2016; Cell Press; Volume: 45; Issue: 2 Linguagem: Inglês

10.1016/j.immuni.2016.07.009

1097-4180

Nicole E. Scharping, Ashley V. Menk, Rebecca S. Moreci, Ryan D. Whetstone, Rebekah Dadey, Simon C. Watkins, Robert L. Ferris, Greg M. Delgoffe,

Cancer Immunotherapy and Biomarkers

Although tumor-specific T cells recognize cancer cells, they are often rendered dysfunctional due to an immunosuppressive microenvironment. Here we showed that T cells demonstrated persistent loss of mitochondrial function and mass when infiltrating murine and human tumors, an effect specific to the tumor microenvironment and not merely caused by activation.
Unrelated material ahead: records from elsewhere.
(* ===== verification/OperatorRevocation.v ===== *)
(** * Revocation at the operator

    A revoked identity stays out, across restarts and failing writes, until it is
    enrolled again; its sessions go with it.  The last part shows what is left when
    one of the two documents cannot be written. *)

From S2P Require Import Prelude Errors Tables Primitives SamplePrimitives Crypto OperatorCore OperatorAuth OperatorAuthTheory.

#[local] Open Scope tx_scope.

Section Revocation.
Context {HX : Hex} {HL : HexLaws HX} {ED : Ed25519}.
Context {JE : JsonDoc (list EnrolledIdentity)} {JN : JsonDoc (list PersistedSession)} {JC : JsonDoc (list PersistedChallenge)}.
Context {LE : JsonDocLaws _ JE} {LN : JsonDocLaws _ JN} {LC : JsonDocLaws _ JC}.
Variable security : OperatorSecurityConfig.

(** ** Without an active enrollment *)

Section Out.
Variables v0 p0 : str.

Definition is_out (i : EnrolledIdentity) : Prop := same_identity v0 p0 i = true -> is_Some (en_revoked_at_utc i).
Definition out (s : Auth) : Prop := Forall is_out (enrolled_identities s) /\ on_disk (Forall is_out) (identities_file s).

Lemma out_identities c at_ s : out s -> hoare out (persist_enrolled_identities c at_) s (fun _ => out).
Proof.
  intros (Hm & Hd). destruct s as [h e k v b i f1 f2 f3].
  eapply hoare_conseq; [apply hoare_persist_identities| |]; [intros d (f & Hf & ->)|intros u d (f & Hf & ->)]; split; try done.
  - by eapply on_disk_written.
  - by eapply on_disk_saved.
Qed.
Lemma out_sessions c at_ s : out s -> hoare out (persist_sessions c at_) s (fun _ => out).
Proof.
  intros H. destruct s as [h e k v b i f1 f2 f3].
  eapply hoare_conseq; [apply hoare_persist_sessions| |]; [intros d (f & _ & ->)|intros u d (f & _ & ->)]; done.
Qed.
Lemma out_challenges c at_ s : out s -> hoare out (persist_challenges c at_) s (fun _ => out).
Proof.
  intros H. destruct s as [h e k v b i f1 f2 f3].
  eapply hoare_conseq; [apply hoare_persist_challenges| |]; [intros d (f & _ & ->)|intros u d (f & _ & ->)]; done.
Qed.
Lemma out_with_identities l s : out s -> Forall is_out l -> out (with_identities l s).
Proof. intros (Hm & Hd) Hl. by destruct s. Qed.
Lemma out_with_sessions e k v b s : out s -> out (with_sessions e k v b s).
Proof. by destruct s. Qed.
Lemma out_remove t s : out s -> out (remove_session t s).
Proof. by destruct s. Qed.
Lemma out_with_challenges t s : out s -> out (with_challenges t s).
Proof. by destruct s. Qed.
(* ===== verification/RecoveryLogTheory.v ===== *)
(** * What a recovery log keeps

    Every log that appends have produced, however they were interrupted, reads back as
    the records that were acknowledged (and possibly one that was written but not
    acknowledged), each of them authorised by the records before it; pages put together
    are the whole log. *)

From S2P Require Import Prelude Errors Primitives SamplePrimitives Crypto Schema OperatorCore RecoveryLog.

Section Theory.
Context {HX : Hex} {ED : Ed25519}.
Context {CG : Cbor Genesis.GenesisRecord} {CD : Cbor DeviceCert.DeviceCertificate} {CH : Cbor Head.HeadRecord}.
Context {CE : Cbor Envelope.EpochEnvelope} {CS : Cbor Snapshot.SnapshotRecord}.
Variable env : Env.
Abbreviation limit := (max_recovery_record_size env).

(** ** Frames *)

Definition fits (r : bytes) : Prop := 0 < blen r <= limit /\ blen r < 2 ^ 32.
Definition frames (rs : list bytes) : bytes := concat (frame <$> rs).
(** What an interrupted write leaves: less than a frame. *)
Definition torn (b : bytes) : Prop := exists r n, fits r /\ (n < length (frame r))%nat /\ b = take n (frame r).

Lemma u32_be b : 0 <= b < 2 ^ 32 -> u32_from_be_bytes (to_be_bytes 4 b) = b.
Proof. intros Hb. unfold u32_from_be_bytes, to_be_bytes. rewrite rev_involutive. by apply from_to_le_bytes. Qed.
Lemma frame_length r : blen (frame r) = 4 + blen r.
Proof. unfold blen, frame. rewrite length_app, length_to_be_bytes. lia. Qed.
Lemma frame_prefix r rest : fits r -> u32_from_be_bytes (take 4 (frame r ++ rest)) = blen r.
Proof.
  intros (Hr & H32). unfold frame. rewrite <- app_assoc, take_app_length' by (symmetry; apply length_to_be_bytes).
  rewrite u32_be; rewrite Z.mod_small; unfold blen in *; lia.
Qed.
Lemma frame_body r rest : drop 4 (frame r ++ rest) = r ++ rest.
Proof. unfold frame. by rewrite <- app_assoc, drop_app_length' by (symmetry; apply length_to_be_bytes). Qed.
Lemma frames_cons r rs : frames (r :: rs) = frame r ++ frames rs.
Proof. done. Qed.
Lemma frames_app rs rs' : frames (rs ++ rs') = frames rs ++ frames rs'.
Proof. unfold frames. by rewrite fmap_app, concat_app. Qed.

(** ** Scanning *)

Definition log_size (rs : list bytes) : Z := blen (frames rs).

Lemma scan_torn fuel b count offset : torn b -> (0 < fuel)%nat -> scan_frames env fuel b count offset = Ok ([], count, offset).
Proof.
  intros (r & n & Hr & Hn & ->) Hf. destruct fuel as [|fuel]; [lia|]. cbn [scan_frames].
  destruct (Z.ltb_spec (blen (take n (frame r))) 4) as [|H4]; [done|].
  assert (4 <= n)%nat as Hn4 by (unfold blen in H4; rewrite length_take in H4; lia).
  assert (u32_from_be_bytes (take 4 (take n (frame r))) = blen r) as ->.
  { rewrite take_take, Nat.min_l by lia. rewrite <- (frame_prefix r [] Hr). by rewrite app_nil_r. }
  destruct Hr as (Hr & _). replace (blen r =? 0) with false by (symmetry; apply Z.eqb_neq; lia).
  replace (blen r >? limit) with false by lia. cbn [orb].
  replace (blen (drop 4 (take n (frame r))) <? blen r) with true; [done|].
  symmetry. apply Z.ltb_lt. pose proof (frame_length r) as Hl. unfold blen in *. rewrite length_drop, length_take. lia.
Qed.
Definition has_object (s : Store) (cid_hex : str) : bool := (str_len cid_hex =? 64) && bool_decide (is_Some (objects s !! cid_hex)).
Definition get_object (s : Store) (cid_hex : str) : option bytes :=
  if negb (str_len cid_hex =? 64) || negb (is_ok (hex_decode cid_hex)) then None else read_object "get" cid_hex s.

(** [entries] is the listing of the directory. *)
Fixpoint collect_cids (limit : nat) (entries : list str) : list bytes :=
  match limit, entries with
  | S limit', name :: rest =>
      match (if str_len name =? 64 then hex_decode name else Err ""%string) with
      | Ok raw => if blen raw =? 32 then raw :: collect_cids limit' rest else collect_cids limit rest
      | Err _ => collect_cids limit rest
      end
  | _, _ => []
  end.
Definition list_object_cids (entries : list str) (offset limit : nat) : list bytes := collect_cids limit (drop offset entries).

Definition generate_pos_proof (s : Store) (cid_hex : str) (nonce : bytes) : result str Pos.ProofOfStorageReceipt :=
  bail? negb (str_len cid_hex =? 64) with lit "Invalid CID length (must be 64 hex characters)" ;;
  let? cid := map_err lit (hex_decode cid_hex) in
  bail? negb (blen cid =? 32) with lit "Invalid CID digest length" ;;
  match read_object "pos" cid_hex s with
  | None => Err (lit "Object not found")
  | Some b =>
      let receipt := {| Pos.operator_id := operator_id; Pos.cid_hex := lower cid_hex; Pos.nonce_hex := hex_encode nonce;
                        Pos.proof_hex := hex_encode (Pos.compute_pos_proof cid nonce b); Pos.signature_hex := [];
                        Pos.size_bytes := blen b |} in
      let sig := sign_with_domain signing_key Pos.pos_domain (Pos.signing_bytes receipt) in
      Ok {| Pos.operator_id := Pos.operator_id receipt; Pos.cid_hex := Pos.cid_hex receipt;
            Pos.nonce_hex := Pos.nonce_hex receipt; Pos.proof_hex := Pos.proof_hex receipt;
            Pos.signature_hex := hex_encode sig; Pos.size_bytes := Pos.size_bytes receipt |}
  end.

(** ** Leases *)

Definition persist_lease (receipt : LeaseReceipt) : Tx Store str LeaseReceipt :=
  let receipt := Lease.with_signature receipt
    (hex_encode (sign_with_domain signing_key Lease.lease_domain (Lease.signing_bytes fields_json receipt))) in
  do serialized <- tret (doc_write receipt) ;;
  (fun s => let '(out, f) := persist_atomic (sc_persist c "lease") serialized (leases s !! Lease.lease_id receipt) in
            (out, with_leases (match f with Some b => <[Lease.lease_id receipt := b]> (leases s) | None => leases s end) s)) ;;;
  tret (Ok receipt).

Definition create_lease_inner (closure_digest_hex : str) (bytes term_days : Z) : Tx Store str LeaseReceipt :=
  if negb (str_len closure_digest_hex =? 64) || negb (is_ok (hex_decode closure_digest_hex)) || (term_days =? 0)
  then tret (Err (lit "Invalid closure digest or retention term")) else
  let now := sc_now c "lease" in
  persist_lease {| Lease.lease_id := hex_encode (sc_random c); Lease.operator_id := operator_id;
                   Lease.closure_digest_hex := closure_digest_hex; Lease.term_days := term_days; Lease.bytes_ := bytes;
                   Lease.issued_at_utc := now; Lease.expires_at_utc := now + term_days * 86400; Lease.signature_hex := [] |}.
Definition create_lease (closure_digest_hex : str) (bytes term_days : Z) : Tx Store str LeaseReceipt :=
  require_voucher_legacy ;;; create_lease_inner closure_digest_hex bytes term_days.
Definition create_lease_with_voucher (closure_digest_hex : str) (bytes term_days : Z) (voucher : option WriteVoucher)
  : Tx Store StorageError LeaseReceipt :=
  authorize_write voucher 0 ;;; map_terr (ServerError 500) (create_lease_inner closure_digest_hex bytes term_days).

Definition valid_lease_id (lease_id : str) : bool := (str_len lease_id =? 32) && is_ok (hex_decode lease_id).
Definition owns (owner : option bytes) (caller_vault : option str) : bool :=
  match caller_vault, owner with
  | Some vault, Some owner => eq_ignore_ascii_case (trim owner) vault
  | None, None => true
  | _, _ => false
  end.

Definition renew_lease_inner (lease_id : str) (additional_days bytes : Z) (caller_vault : option str) : Tx Store str LeaseReceipt :=
  if negb (valid_lease_id lease_id) || (additional_days =? 0) then tret (Err (lit "Invalid lease ID or retention term")) else
  do s <- tget id ;;
  if negb (owns (owners s !! lease_id) caller_vault) then tret (Err (lit "Lease ownership does not match caller vault")) else
  match leases s !! lease_id ≫= doc_read with
  | None => tret (Err (lit "lease file cannot be read"))
  | Some receipt =>
      tret (map_err display_storage_error (Lease.verify fields_json receipt (verifying_key signing_key))) ;;;
      if negb (Lease.bytes_ receipt =? bytes) then tret (Err (lit "Lease byte count mismatch")) else
      if Lease.term_days receipt + additional_days >? u32_max then tret (Err (lit "Retention overflow")) else
      let expires := Z.max (Lease.expires_at_utc receipt) (sc_now c "renew") + additional_days * 86400 in
      if expires >? u64_max then tret (Err (lit "Expiry overflow")) else
      persist_lease {| Lease.lease_id := Lease.lease_id receipt; Lease.operator_id := Lease.operator_id receipt;
                       Lease.closure_digest_hex := Lease.closure_digest_hex receipt;
                       Lease.term_days := Lease.term_days receipt + additional_days; Lease.bytes_ := Lease.bytes_ receipt;
                       Lease.issued_at_utc := Lease.issued_at_utc receipt; Lease.expires_at_utc := expires;
                       Lease.signature_hex := Lease.signature_hex receipt |}
  end.
Definition renew_lease (lease_id : str) (additional_days bytes : Z) : Tx Store str LeaseReceipt :=
  require_voucher_legacy ;;; renew_lease_inner lease_id additional_days bytes None.
Definition renew_lease_with_voucher (lease_id : str) (additional_days bytes : Z) (voucher : option WriteVoucher)
  : Tx Store StorageError LeaseReceipt :=
  authorize_write voucher 0 ;;; map_terr (ServerError 400) (renew_lease_inner lease_id additional_days bytes None).
Definition renew_owned_lease_with_voucher (lease_id : str) (additional_days bytes : Z) (vault_id_hex : str)
  (voucher : option WriteVoucher) : Tx Store StorageError LeaseReceipt :=
  authorize_write voucher 0 ;;;
  map_terr (ServerError 403) (renew_lease_inner lease_id additional_days bytes (Some vault_id_hex)).

Definition record_lease_owner (lease_id vault_id_hex : str) : Tx Store str unit :=
  if negb (valid_lease_id lease_id) then tret (Err (lit "Invalid lease ID")) else
  if negb (str_len vault_id_hex =? 64) || negb (is_ok (hex_decode vault_id_hex)) then tret (Err (lit "Invalid vault ID")) else
  do s <- tget id ;;
  match owners s !! lease_id with
  | None =>
      let text := as_bytes (lower vault_id_hex) in
      match sc_owner c with
      | None => tmodify (with_owners (<[lease_id := text]> (owners s)))
      | Some (e, kept) => tmodify (with_owners (<[lease_id := take kept text]> (owners s))) ;;; tret (Err e)
      end
  | Some owner =>
      if eq_ignore_ascii_case (trim owner) vault_id_hex then tret (Ok tt)
      else tret (Err (lit "Lease already belongs to another vault"))
  end.

(** [names] lists the directory; entries that cannot be read or checked are skipped. *)
Definition owned_lease (s : Store) (vault_id_hex : str) (lease_id : str) : option LeaseReceipt :=
  if negb (valid_lease_id lease_id) then None else
  owner ← owners s !! lease_id;
  if negb (bool_decide (trim owner = vault_id_hex)) then None else
  receipt ← leases s !! lease_id ≫= doc_read;
  if is_ok (Lease.verify fields_json receipt (verifying_key signing_key)) then Some receipt else None.
Definition expiry_le (a b : LeaseReceipt) : bool := Lease.expires_at_utc a <=? Lease.expires_at_utc b.
Definition list_leases_for_vault (names : list str) (s : Store) (vault_id_hex : str) : list LeaseReceipt :=
  sort expiry_le (omap (owned_lease s vault_id_hex) names).

(** ** Recovery records *)

Definition append_inner (locator_hex : str) (record : bytes) (caller_pk : option bytes) : Tx Store str Z := fun s =>
  let '(out, log) := append_authorized_recovery_record_inner (sc_env c) (sc_append c) locator_hex record caller_pk
                       (logs s !! locator_hex) in
  (out, with_logs (match log with Some b => <[locator_hex := b]> (logs s) | None => logs s end) s).
Definition append_authorized_recovery_record (locator_hex : str) (record : bytes) (caller_pk : option bytes) : Tx Store str Z :=
  require_voucher_legacy ;;; append_inner locator_hex record caller_pk.
Definition append_recovery_record (locator_hex : str) (record : bytes) : Tx Store str Z :=
  append_authorized_recovery_record locator_hex record None.
Definition append_recovery_record_with_voucher (locator_hex : str) (record : bytes) (caller_pk : option bytes)
  (voucher : option WriteVoucher) : Tx Store StorageError Z :=
  do charge <- authorize_write voucher (blen record) ;;
  tcatch (map_terr (ServerError 400) (append_inner locator_hex record caller_pk)) (fun e =>
    tcatch (release_write charge) (fun _ => tret (Ok tt)) ;;; tret (Err e)).

(** ** Restart *)

Definition load_voucher_ledger (s : Store) : Store :=
  let 'MkStore o l w g _ f _ r := s in
  match f with
  | None => MkStore o l w g (Vouchers.new u64_max) f false r
  | Some b => match decode_into b (Vouchers.new u64_max) with
              | Ok ledger => MkStore o l w g ledger f false r
              | Err _ => MkStore o l w g (Vouchers.new u64_max) f true r
              end
  end.
End Store.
Tumor-infiltrating T cells showed a progressive loss of PPAR-gamma coactivator 1α (PGC1α), which programs mitochondrial biogenesis, induced by chronic Akt signaling in tumor-specific T cells. Reprogramming tumor-specific T cells through enforced expression of PGC1α resulted in superior intratumoral metabolic and effector function. Our data support a model in which signals in the tumor microenvironment repress T cell oxidative metabolism, resulting in effector cells with metabolic needs that cannot be met. Our studies also suggest that modulation or reprogramming of the altered metabolism of tumor-infiltrating T cells might represent a potential strategy to reinvigorate dysfunctional T cells for cancer treatment.